The Faceless Woman of the Waiʻalae Drive-In ist ein berühmter hawaiianischer Geist, der in einem Autokino spuken soll. Daher hoffe ich, dass ich den Charme der Autokinos ein wenig einfangen konnte und bei denjenigen von euch, die schon einmal in einem Autokino waren, vielleicht sogar etwas Nostalgie wecken kann.

Viel Spaß beim Gruseln!

Die Geschichte:

Es war ein warmer Spätsommerabend hier auf Hawaii. Die Sonne war bereits untergegangen, aber trotzdem konnte man noch problemlos im T-Shirt draußen herumlaufen. Ich war bei der Arbeit, stand am Schalter des Waiʻalae Drive-In Autokinos und verkaufte die Tickets an die vorbeirollenden Autos.

Ich liebte meine Arbeit im Kino. Sie hatte 1958 als Sommerferienjob angefangen. Heute, zwei Jahre später, arbeitete ich noch immer gerne hier. Klar, der Job hatte seine Schattenseiten und auch die Bezahlung war eher durchschnittlich, aber ich konnte mir vorstellen, noch viele Jahre hierzubleiben. Noch ahnte ich ja nicht, dass dies mein letzter Arbeitstag werden würde.

„Das macht dann sechs Dollar. Einen Dollar fünfzig pro Person“, sagte ich zu einem jungen Mann, schätzungsweise zwischen 16 und 18, der am Steuer eines roten Chevrolet-Cabrio saß. Es war ein neueres Modell. Vielleicht sogar schon von 1960.

Der Fahrer konnte sich sein Grinsen kaum verkneifen, während er mir das Geld reichte. Und auch seine Freunde kicherten die ganze Zeit. Ich unterdrückte ein Seufzen, als ich ihnen die Tickets reichte. „Folgt bitte den Anweisungen meiner Kollegen. Sie weisen euch einen freien Platz zu“, sagte ich stattdessen freundlich.

Während er weiterfuhr, griff ich zu dem Funkgerät auf dem Tresen neben mir. „Johnny, bitte kommen“, sprach ich ins Mikrofon.

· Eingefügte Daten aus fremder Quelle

(** X16: with the [shape_meta] that [__init__] uses by default, a
    file whose first episode has actions of width 14 is never converted,
    and a file with actions of width 7 is converted for absolute actions
    only if the rotation representation has 6 numbers *)
Theorem default_shape_meta_action_width {A : Type} (astype_float32 : A → A)
    (codec_ok : ndarray A → bool) (cpu_count : Z)
    (first_completed : nat → list future → list future * list future)
    (d0 : demo A) (rest : list (demo A)) (abs_action : bool) (rt : RotationTransformer A)
    (rb : replay_root A) (m w : nat) :
  init_replay_buffer astype_float32 codec_ok cpu_count first_completed
    None (d0 :: rest) abs_action rt = Ok rb →
  shape (demo_actions d0) = [m; w] → w = 7 ∨ w = 14 →
  w = 7 ∧ (abs_action = true → to_dim rt = 6).
Proof.
  unfold init_replay_buffer. cbv zeta. cbn [default]. intros H Hs Hw.
  apply convert_Ok_inv in H as (ends & n & g & _ & _ & Hg & _ & _).
  destruct (save_lowdim_stored _ _ _ _ _ _ _ "action" Hg) as (d & Hd).
  { apply elem_of_app. right. apply list_elem_of_here. }
  apply checked_lowdim_inv in Hd as (declared & Hc & Hdecl & Hshape).
  unfold declared_shape in Hdecl. rewrite decide_True in Hdecl by done.
  injection Hdecl as <-. unfold converted_lowdim in Hc.
  apply bind_Ok_inv in Hc as (raw & Hraw & Hc). rewrite decide_True in Hc by done.
  destruct (concat_lowdim_action_shape _ _ _ _ _ _ Hraw Hs) as (k & Hk).
  destruct abs_action; simpl in Hshape.
  - destruct (convert_actions_shape rt raw d k w Hc Hk) as [H14 H7].
    destruct Hw as [->| ->].
    + rewrite H7 in Hshape by lia. simpl in Hshape. split; [done|]. intros _.
      injection Hshape as _ Hshape. lia.
    + destruct (H14 eq_refl) as (k' & Hk'). rewrite Hk' in Hshape. discriminate Hshape.
  - injection Hc as <-. rewrite Hk in Hshape. injection Hshape as _ ->. done.
Qed.

Lemma default_shape_meta_action_width_witness :
  ∃ rb, init_replay_buffer id (fun _ => true) 4 oldest_first None [default_demo] true rt_demo
        = Ok rb
        ∧ 7 = 7 ∧ (true = true → to_dim rt_demo = 6).
Proof.
  destruct (init_replay_buffer id (fun _ => true) 4 oldest_first None [default_demo] true
              rt_demo) as [rb|err] eqn:Hrun.
  - exists rb. split; [reflexivity|].
    apply (default_shape_meta_action_width id (fun _ => true) 4 oldest_first
             default_demo [] true rt_demo rb 1 7 Hrun); [reflexivity|by left].
  - exfalso.
    assert (Hok : is_ok (init_replay_buffer id (fun _ => true) 4 oldest_first None
                           [default_demo] true rt_demo)) by (vm_compute; exact I).
    rewrite Hrun in Hok. exact Hok.
Defined.

(** X17: a frame whose destination row is [n_steps] or beyond,
    as when the last episode holds more frames than actions, makes the
    conversion raise *)
Theorem frame_beyond_last_step_aborts {A : Type} (astype_float32 : A → A)
    (codec_ok : ndarray A → bool) (cpu_count : Z)
    (first_completed : nat → list future → list future * list future)
    (sm : shape_meta_t) (demos : list (demo A)) (abs_action : bool) (rt : RotationTransformer A)
    (n_workers max_inflight_tasks : option Z)
    (key : string) (e : nat) (d : demo A) (arr : ndarray A) (j : nat)
    (episode_ends : list nat) (n_steps start : nat) :
  wait_ok first_completed →
  count_steps 0 demos = Ok episode_ends → last episode_ends = Some n_steps →
  key ∈ rgb_keys sm → demos !! e = Some d → demo_obs d !! key = Some arr →
  j < default 0 (head (shape arr)) →
  starts_of episode_ends !! e = Some start → n_steps ≤ start + j →
  raises (_convert_robomimic_to_replay astype_float32 codec_ok cpu_count first_completed
            sm demos abs_action rt n_workers max_inflight_tasks).
Proof.
  intros Hwait Hends Hlast Hkey Hd Harr Hj Hstart Hbeyond.
  destruct (obs_attr sm key) as [a|err] eqn:Ha.
  2:{ apply (convert_raises_images _ _ _ _ _ _ _ _ _ _ key); [done|].
      intros b n starts st. unfold copy_key, bind at 1, lift. by rewrite Ha. }
  destruct (unpack3 (attr_shape a)) as [[[c h] w]|err] eqn:Hchw.
  2:{ apply (convert_raises_images _ _ _ _ _ _ _ _ _ _ key); [done|].
      intros b n starts st. unfold copy_key, bind at 1, lift. rewrite Ha.
      unfold bind at 1. by rewrite Hchw. }
  unfold _convert_robomimic_to_replay. cbv zeta.
  rewrite Hends, bind_Ok, Hlast. cbn [of_option]. rewrite bind_Ok.
  destruct (save_lowdim astype_float32 sm demos abs_action rt n_steps) as [g|err]; [|done].
  rewrite bind_Ok.
  assert (Hfail : copy_ok codec_ok n_steps (c, h, w) (start + j) arr j = false).
  { unfold copy_ok. apply bool_decide_eq_false. unfold zarr_setitem.
    rewrite decide_False by (simpl; lia). simpl. tauto. }
  pose proof (load_images_fails codec_ok first_completed Hwait sm demos
                (workers cpu_count n_workers)
                (inflight_bound cpu_count n_workers max_inflight_tasks) n_steps
                (starts_of episode_ends) key a c h w e d arr j start (init_pool g)
                Hkey Ha Hchw Hd Harr Hj Hstart Hfail) as Hraise.
  by destruct (load_images _ _ _ _ _ _ _ _ _).1.
Qed.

„Johnny hier, was gibt’s, Barbara?“, antwortete seine blecherne Stimme.

„Roter Chevrolet. Cabrio. Fährt gerade rein. Vier Personen. Sie haben wahrscheinlich einen blinden Passagier im Kofferraum.“

„Alles klar. Ich behalt sie im Auge.“

Nun konnte ich mir das Seufzen doch nicht verkneifen. Dass die Teenies es immer wieder versuchen mussten. Dabei sahen sie in dem teuren Auto alles andere als danach aus, dass sie die ein Dollar fünfzig für das zusätzliche Ticket nicht bezahlen konnten.

Aber wahrscheinlich war das Autokino selbst schuld. Die einzige „Strafe“, die reingeschmuggelte Besucher bekamen, war, dass sie die Tickets nachzahlen mussten. Das, und die Beschämung, wenn sie vor den anderen Kinobesuchern zurechtgewiesen wurden.

Zum Glück blieb das heute Abend mein einziger Zwischenfall an der Kasse. Es folgten nur noch zwei weitere Autos – eine weitere Freundesgruppe und ein Pärchen –, ehe Herr Silva, der Manager des Autokinos, zu mir kam.

„Ah, Barbara. Du wolltest gerne den Film mitgucken, oder?“, grüßte er mich. „Na komm. Geh schon rein. Ich übernehme die letzten Nachzügler.“

Ich strahlte ihn an. „Danke, Herr Silva. Sie sind der Beste!“

Mit einem breiten Grinsen schnappte ich mir eines der tragbaren Funkgeräte, klemmte es an meine Bluse und folgte dem Auto, das ich eben eingelassen hatte.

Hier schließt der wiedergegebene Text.